## Records for the task
(* ===== verification/Planner.v ===== *)
(** * Resolving a plan (internal/planner/planner.go)

    [Resolve] on a validated manifest, a source snapshot and a scenario's name.
    It is a task: only the schemas of assertions are read from the host. *)

From S2P Require Import Prelude Json SemanticEqual StructuredJson JsonStrings GoValue Durations CanonicalJson JsonUnmarshal GoStruct Domain GoPath GoStrings HttpContract PlanTypes Manifest ManifestValidate SchemaPolicy SchemaInstance RuntimePolicy SchemaFeatures SchemaSource PlanDocument PlanContract.

Local Open Scope Z_scope.

Definition NodeAdapterVersion := "0.1.0".
Definition PythonAdapterVersion := "0.1.0".
Definition ObserverVersion := "0.1.0".
Definition FilesystemObserverVersion := "0.6.0".
Definition ResourceObserverVersion := "0.2.0".
Definition PortObserverVersion := "0.3.0".
Definition CLIJourneyDriverVersion := "0.2.0".
Definition HTTPJourneyDriverVersion := "0.1.0".
Definition ResolvedPlanSchemaVersion := "4".
Definition CleanupClassifierVersion := "0.1.0".

Definition JourneyDriverVersion (driver : string) : string :=
  if driver =s "cli" then CLIJourneyDriverVersion else if driver =s "http" then HTTPJourneyDriverVersion else "".

(** ** Normal forms *)

Definition normalizedTimeout (value : string) (fallback : Z) : string :=
  if value =s "" then Duration_String fallback
  else match ParseDuration value with Some duration => Duration_String duration | None => Duration_String fallback end.

Definition set_all {A} (l : list (string * A)) (acc : list (string * A)) : list (string * A) :=
  foldl (λ acc p, assoc_set p.1 p.2 acc) acc l.
Definition mergeDetails (left right : list (string * any)) : list (string * any) := set_all right (set_all left []).
Definition normalizedHTTPHeaders (headers : list (string * string)) : list (string * string) :=
  set_all (List.map (λ p, (to_lower p.1, p.2)) headers) [].

Definition sort_texts (l : list string) : list string := (sort_keys (List.map (λ s, (s, tt)) l)).*1.
Definition sortedUnique (values : list string) : list string := sort_texts (remove_dups (List.filter (λ s, s !=s "") values)).
Definition sorted_slice (values : slice string) : slice string := Some (sortedUnique (elems values)).

Definition stringValue (o : option string) : string := default "" o.

(** A text [ParseFloat] refuses, an amount over the range of an int64 and a NaN
    are refused by [validCPU] before; the language does not say what the last
    two convert to. *)
Definition float_positive (f : float64) : bool := match f with FNaN => true | _ => int_lt_float 0 f end.
Definition cpu_amount (value : any) : float64 :=
  match value with
  | VInt z | VUint z => int_to_float z
  | VFloat f => f
  | VStr s => default (FFin false 0 0) (ParseFloat s)
  | _ => FFin false 0 0
  end.
Definition parseCPU (value : any) : Z :=
  let amount := cpu_amount value in
  if float_positive amount then float_to_int (float_mul amount (int_to_float 1000)) else 1000.

Definition size_units : list (string * Z) := [("KiB", 2 ^ 10); ("MiB", 2 ^ 20); ("GiB", 2 ^ 30)].
(** A text ends in at most one of the units, so their order is free. *)
Fixpoint parse_size (units : list (string * Z)) (value : string) : Z :=
  match units with
  | [] => 0
  | (suffix, multiplier) :: rest =>
      if has_suffix suffix value then
        match parse_int 64 (trim_suffix suffix value) with
        | Some number => if 0 <? number then wrap64 (number * multiplier) else parse_size rest value
        | None => parse_size rest value
        end
      else parse_size rest value
  end.
Definition parseSize (value : string) : Z := parse_size size_units value.

(** ** Capabilities *)

(** [fmt.Sprintf("%s:%05d", host, port)]. *)
Definition address_text (host : string) (port : Z) : string :=
  host +:+ ":" +:+ (if port <? 0 then "-" +:+ pad 4 (- port) else pad 5 port).
Definition by_address {A} (host : A → string) (port : A → Z) (l : list A) : list A :=
  (sort_keys (List.map (λ x, (address_text (host x) (port x), x)) l)).*2.

Definition with_tcp (binding : PortBinding) : PortBinding :=
  if pb_Protocol binding =s "" then {| pb_Host := pb_Host binding; pb_Port := pb_Port binding; pb_Protocol := "tcp" |} else binding.

Definition undeclared_capabilities : CapabilitySet :=
  {| cs_Network := {| nc_Deny := true; nc_Allow := None |}; cs_Filesystem := cs_Filesystem zero_capabilities;
     cs_Ports := cs_Ports zero_capabilities; cs_Process := cs_Process zero_capabilities; cs_Environment := None; cs_Secrets := None;
     cs_Resources := None; cs_Devices := None; cs_HostIntegration := None |}.

(** Destinations of one address keep their order, as [sort.Slice] keeps it up
    to twelve of them.  The sort and the protocol are also written into the
    arrays of the manifest, which [Resolve] does not read again. *)
Definition normal_capability (http_run : bool) (c : CapabilitySet) : CapabilitySet :=
  let fs := cs_Filesystem c in
  let process := cs_Process c in
  let listeners := option_map (by_address pb_Host pb_Port) (pc_Listen (cs_Ports c)) in
  {| cs_Network := {| nc_Deny := nc_Deny (cs_Network c); nc_Allow := option_map (by_address nd_Host nd_Port) (nc_Allow (cs_Network c)) |};
     cs_Filesystem :=
       {| fc_Read := sorted_slice (fc_Read fs); fc_Write := sorted_slice (fc_Write fs); fc_Create := fc_Create fs; fc_Delete := fc_Delete fs;
          fc_Rename := fc_Rename fs; fc_Chmod := fc_Chmod fs; fc_Symlink := fc_Symlink fs |};
     cs_Ports := {| pc_Listen := if http_run then option_map (List.map with_tcp) listeners else listeners |};
     cs_Process :=
       {| pr_Exec := sorted_slice (pr_Exec process); pr_Background := pr_Background process; pr_ChildProcesses := pr_ChildProcesses process;
          pr_Shell := pr_Shell process; pr_BackgroundProcesses := pr_BackgroundProcesses process |};
     cs_Environment := cs_Environment c; cs_Secrets := cs_Secrets c; cs_Resources := cs_Resources c; cs_Devices := cs_Devices c;
     cs_HostIntegration := cs_HostIntegration c |}.

Definition http_driver (phases : PhaseSet) : bool :=
  match ph_Exercise phases with Some exercise => dv_Type (ex_Driver exercise) =s "http" | None => false end.
Definition resolvedCapabilities (scenario : ScenarioSpec) : list (string * CapabilitySet) :=
  List.map
    (λ phase, (phase, normal_capability (http_driver (sn_Phases scenario) && (phase =s PhaseRun))
                        (default undeclared_capabilities (assoc phase (sn_Capabilities scenario)))))
    OrderedPhases.

(** ** Inputs and observers *)

Definition plan_input (entry : string * InputSpec) : PlanInput :=
  let '(name, input) := entry in
  {| pin_Name := name; pin_Type := in_Type input; pin_Fixture := in_Fixture input; pin_MountPath := mount_path name input;
     pin_ReadOnly := mt_ReadOnly (in_Mount input) |}.
Definition resolvedInputs (scenario : ScenarioSpec) : list PlanInput := List.map plan_input (sort_keys (sn_Inputs scenario)).

Definition observer_version (observer : string) : string :=
  if observer =s "filesystem-write" then FilesystemObserverVersion
  else if observer =s "resource-usage" then ResourceObserverVersion
  else if observer =s "port-listen" then PortObserverVersion
  else ObserverVersion.
Definition resolvedObserverVersions (observers : list string) : list (string * string) :=
  set_all (List.map (λ observer, (observer, observer_version observer)) observers) [].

## Task requirements
Return the number of lines in the material holding the string "CapabilitySet", and no other text.

## Solution for this task
3